AIM OF THE EXERCISE ▸
Go through the material and tally the lines containing the string "intros". Give the total alone.

EXTRACTED DATA ▸
Lemma run_routes (history : list Scope) (app : App) :
  routes (run history app) = routes app.
Proof.
  unfold run. revert app.
  induction history as [|scope history IH]; intros app; simpl.
  - reflexivity.
  - rewrite IH. apply serve_routes.
Qed.

Lemma endpoint_app_cache_ok (endpoint : Endpoint) (scope : Scope) (app : App) :
  cache_ok app -> cache_ok (snd (endpoint_app endpoint scope app)).
Proof.
  intros Hok.
  destruct endpoint; try exact Hok.
  unfold endpoint_app, FastAPI_openapi, bind, get_app, put_app, ret.
  destruct (openapi_schema app) eqn:Hc; simpl.
  - exact Hok.
  - right. reflexivity.
Qed.

Lemma handle_cache_ok (route : Route) (scope : Scope) (app : App) :
  cache_ok app -> cache_ok (snd (handle route scope app)).
Proof.
  intros Hok. unfold handle.
  destruct (route_methods route) as [|m ms].
  - now apply endpoint_app_cache_ok.
  - destruct (mem (scope_method scope) (m :: ms)).
    + now apply endpoint_app_cache_ok.
    + exact Hok.
Qed.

RESULT FOR THIS EXERCISE ▸
3